*WHAT TO PRODUCE*: A verbatim reproduction of the lines below, from the line containing "p_xstate : Z;" through the line containing "Definition set_killed (v", both ends included, is the whole required output.

(Stored items)

:::::

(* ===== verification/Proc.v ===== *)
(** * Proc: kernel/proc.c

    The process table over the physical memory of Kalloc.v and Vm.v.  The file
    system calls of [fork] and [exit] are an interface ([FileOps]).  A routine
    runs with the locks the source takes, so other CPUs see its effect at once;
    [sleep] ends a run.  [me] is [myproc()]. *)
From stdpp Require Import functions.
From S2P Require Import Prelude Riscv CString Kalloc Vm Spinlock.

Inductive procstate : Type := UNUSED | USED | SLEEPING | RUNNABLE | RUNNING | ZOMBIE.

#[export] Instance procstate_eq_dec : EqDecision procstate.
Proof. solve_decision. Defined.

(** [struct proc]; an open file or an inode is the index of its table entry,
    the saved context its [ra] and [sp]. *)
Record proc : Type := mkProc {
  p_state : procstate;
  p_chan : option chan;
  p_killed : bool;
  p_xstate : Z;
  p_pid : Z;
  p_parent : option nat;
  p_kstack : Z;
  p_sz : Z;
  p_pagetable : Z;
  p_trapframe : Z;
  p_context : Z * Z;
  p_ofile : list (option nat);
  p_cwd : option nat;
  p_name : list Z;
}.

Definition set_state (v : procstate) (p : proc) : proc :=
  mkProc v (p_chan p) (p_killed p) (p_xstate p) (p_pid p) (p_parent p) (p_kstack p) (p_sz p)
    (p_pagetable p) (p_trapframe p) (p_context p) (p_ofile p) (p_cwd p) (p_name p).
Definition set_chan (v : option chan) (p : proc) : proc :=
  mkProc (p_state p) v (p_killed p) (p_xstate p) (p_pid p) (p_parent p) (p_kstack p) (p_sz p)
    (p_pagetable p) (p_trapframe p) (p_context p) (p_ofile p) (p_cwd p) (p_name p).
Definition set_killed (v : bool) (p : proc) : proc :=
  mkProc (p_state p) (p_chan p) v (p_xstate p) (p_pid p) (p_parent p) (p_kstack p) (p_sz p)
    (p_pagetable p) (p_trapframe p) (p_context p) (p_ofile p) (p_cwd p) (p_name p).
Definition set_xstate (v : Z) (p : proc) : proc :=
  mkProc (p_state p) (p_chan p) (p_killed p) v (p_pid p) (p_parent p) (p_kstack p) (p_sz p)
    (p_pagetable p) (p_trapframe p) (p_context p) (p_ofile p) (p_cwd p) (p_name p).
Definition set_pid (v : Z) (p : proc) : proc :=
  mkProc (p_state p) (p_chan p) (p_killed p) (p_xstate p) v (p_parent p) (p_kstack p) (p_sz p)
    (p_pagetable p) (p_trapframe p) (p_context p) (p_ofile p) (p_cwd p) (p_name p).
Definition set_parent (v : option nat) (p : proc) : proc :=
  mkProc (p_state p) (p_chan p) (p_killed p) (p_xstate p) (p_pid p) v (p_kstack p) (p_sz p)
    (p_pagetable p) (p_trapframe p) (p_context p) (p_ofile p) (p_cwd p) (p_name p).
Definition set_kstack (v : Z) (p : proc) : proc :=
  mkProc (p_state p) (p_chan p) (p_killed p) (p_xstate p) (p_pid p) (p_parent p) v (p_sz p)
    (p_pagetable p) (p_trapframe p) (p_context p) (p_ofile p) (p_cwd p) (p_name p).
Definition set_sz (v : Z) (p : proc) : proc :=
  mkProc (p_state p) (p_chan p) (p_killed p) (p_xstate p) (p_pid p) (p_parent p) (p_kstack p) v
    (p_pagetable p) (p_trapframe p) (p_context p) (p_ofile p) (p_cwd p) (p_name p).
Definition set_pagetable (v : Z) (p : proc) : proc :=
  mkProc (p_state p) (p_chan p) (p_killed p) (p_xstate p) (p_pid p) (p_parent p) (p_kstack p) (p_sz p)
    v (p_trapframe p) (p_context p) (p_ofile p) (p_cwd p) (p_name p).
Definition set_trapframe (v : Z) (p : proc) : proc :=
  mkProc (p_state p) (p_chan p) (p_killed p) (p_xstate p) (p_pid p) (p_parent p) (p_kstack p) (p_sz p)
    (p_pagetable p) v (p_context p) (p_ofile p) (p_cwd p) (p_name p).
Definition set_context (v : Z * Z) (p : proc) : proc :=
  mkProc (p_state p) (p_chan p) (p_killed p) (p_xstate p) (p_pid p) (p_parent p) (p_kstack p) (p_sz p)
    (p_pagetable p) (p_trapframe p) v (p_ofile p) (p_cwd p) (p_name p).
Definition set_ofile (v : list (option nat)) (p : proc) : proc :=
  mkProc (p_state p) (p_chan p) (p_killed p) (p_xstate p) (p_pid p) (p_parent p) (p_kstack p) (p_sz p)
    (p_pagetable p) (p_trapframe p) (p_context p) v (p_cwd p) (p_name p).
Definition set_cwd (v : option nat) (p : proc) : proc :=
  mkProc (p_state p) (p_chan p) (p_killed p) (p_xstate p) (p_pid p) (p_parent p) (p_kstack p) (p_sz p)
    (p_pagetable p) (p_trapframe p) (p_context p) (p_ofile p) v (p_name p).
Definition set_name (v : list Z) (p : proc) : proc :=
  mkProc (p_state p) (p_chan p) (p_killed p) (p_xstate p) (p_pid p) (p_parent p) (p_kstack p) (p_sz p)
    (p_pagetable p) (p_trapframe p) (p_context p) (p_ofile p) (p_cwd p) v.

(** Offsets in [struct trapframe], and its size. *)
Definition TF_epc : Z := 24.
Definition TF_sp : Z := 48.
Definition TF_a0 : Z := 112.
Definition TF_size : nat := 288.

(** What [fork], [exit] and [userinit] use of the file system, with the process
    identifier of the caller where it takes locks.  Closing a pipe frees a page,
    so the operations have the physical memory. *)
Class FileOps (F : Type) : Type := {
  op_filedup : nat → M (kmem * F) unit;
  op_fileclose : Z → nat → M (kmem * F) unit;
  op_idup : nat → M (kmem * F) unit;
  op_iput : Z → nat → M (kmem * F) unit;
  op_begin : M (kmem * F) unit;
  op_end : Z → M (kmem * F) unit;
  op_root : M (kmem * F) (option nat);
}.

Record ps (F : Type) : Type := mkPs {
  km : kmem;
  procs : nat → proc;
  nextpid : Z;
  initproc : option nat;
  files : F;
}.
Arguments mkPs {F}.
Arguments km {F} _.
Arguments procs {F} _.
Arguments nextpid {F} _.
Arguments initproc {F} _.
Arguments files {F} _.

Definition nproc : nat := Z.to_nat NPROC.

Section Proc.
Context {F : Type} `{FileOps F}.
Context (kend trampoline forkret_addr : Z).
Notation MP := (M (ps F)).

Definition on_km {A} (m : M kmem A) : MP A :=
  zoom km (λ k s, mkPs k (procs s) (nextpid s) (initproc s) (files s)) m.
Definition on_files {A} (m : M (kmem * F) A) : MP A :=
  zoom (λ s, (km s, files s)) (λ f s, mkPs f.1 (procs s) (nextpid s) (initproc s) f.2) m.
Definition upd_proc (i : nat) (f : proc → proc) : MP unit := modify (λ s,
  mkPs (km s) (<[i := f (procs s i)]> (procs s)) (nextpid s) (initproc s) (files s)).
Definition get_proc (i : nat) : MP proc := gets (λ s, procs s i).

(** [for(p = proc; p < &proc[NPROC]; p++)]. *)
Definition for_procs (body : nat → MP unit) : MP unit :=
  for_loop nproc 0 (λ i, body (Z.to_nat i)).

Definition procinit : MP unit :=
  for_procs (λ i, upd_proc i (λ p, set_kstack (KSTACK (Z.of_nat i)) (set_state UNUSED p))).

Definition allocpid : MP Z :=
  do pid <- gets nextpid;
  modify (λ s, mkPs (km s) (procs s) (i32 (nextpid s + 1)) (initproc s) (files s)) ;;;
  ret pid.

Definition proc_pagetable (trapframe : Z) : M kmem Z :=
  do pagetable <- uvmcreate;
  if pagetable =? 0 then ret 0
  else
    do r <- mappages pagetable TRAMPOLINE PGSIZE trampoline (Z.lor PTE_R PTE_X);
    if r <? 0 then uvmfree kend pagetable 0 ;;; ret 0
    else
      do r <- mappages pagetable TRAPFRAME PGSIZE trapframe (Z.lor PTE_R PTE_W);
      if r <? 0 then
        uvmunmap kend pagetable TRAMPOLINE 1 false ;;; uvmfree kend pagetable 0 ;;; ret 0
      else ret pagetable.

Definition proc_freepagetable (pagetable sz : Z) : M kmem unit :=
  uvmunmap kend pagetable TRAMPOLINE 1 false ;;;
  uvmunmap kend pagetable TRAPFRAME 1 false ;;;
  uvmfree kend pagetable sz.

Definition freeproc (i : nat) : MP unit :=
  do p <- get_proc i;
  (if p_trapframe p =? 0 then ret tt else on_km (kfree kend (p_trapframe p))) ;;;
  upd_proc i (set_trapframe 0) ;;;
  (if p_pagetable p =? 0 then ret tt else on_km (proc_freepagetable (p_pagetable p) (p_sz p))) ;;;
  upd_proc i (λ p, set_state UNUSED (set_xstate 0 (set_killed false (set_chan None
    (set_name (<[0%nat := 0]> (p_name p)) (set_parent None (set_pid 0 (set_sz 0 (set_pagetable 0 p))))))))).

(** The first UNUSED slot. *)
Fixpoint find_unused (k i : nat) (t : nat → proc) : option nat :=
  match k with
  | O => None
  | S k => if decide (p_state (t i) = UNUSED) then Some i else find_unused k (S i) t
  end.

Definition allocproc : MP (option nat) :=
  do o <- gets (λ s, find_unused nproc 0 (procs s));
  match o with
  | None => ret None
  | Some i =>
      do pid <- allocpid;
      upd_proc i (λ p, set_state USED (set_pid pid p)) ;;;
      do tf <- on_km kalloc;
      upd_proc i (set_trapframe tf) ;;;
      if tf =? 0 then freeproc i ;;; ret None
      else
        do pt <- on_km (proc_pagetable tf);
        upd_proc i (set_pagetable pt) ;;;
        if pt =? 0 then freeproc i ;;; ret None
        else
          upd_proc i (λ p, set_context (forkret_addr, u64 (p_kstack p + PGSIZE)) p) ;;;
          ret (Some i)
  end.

:::::

*TASK OUTPUT*:
  p_xstate : Z;
  p_pid : Z;
  p_parent : option nat;
  p_kstack : Z;
  p_sz : Z;
  p_pagetable : Z;
  p_trapframe : Z;
  p_context : Z * Z;
  p_ofile : list (option nat);
  p_cwd : option nat;
  p_name : list Z;
}.

Definition set_state (v : procstate) (p : proc) : proc :=
  mkProc v (p_chan p) (p_killed p) (p_xstate p) (p_pid p) (p_parent p) (p_kstack p) (p_sz p)
    (p_pagetable p) (p_trapframe p) (p_context p) (p_ofile p) (p_cwd p) (p_name p).
Definition set_chan (v : option chan) (p : proc) : proc :=
  mkProc (p_state p) v (p_killed p) (p_xstate p) (p_pid p) (p_parent p) (p_kstack p) (p_sz p)
    (p_pagetable p) (p_trapframe p) (p_context p) (p_ofile p) (p_cwd p) (p_name p).
Definition set_killed (v : bool) (p : proc) : proc :=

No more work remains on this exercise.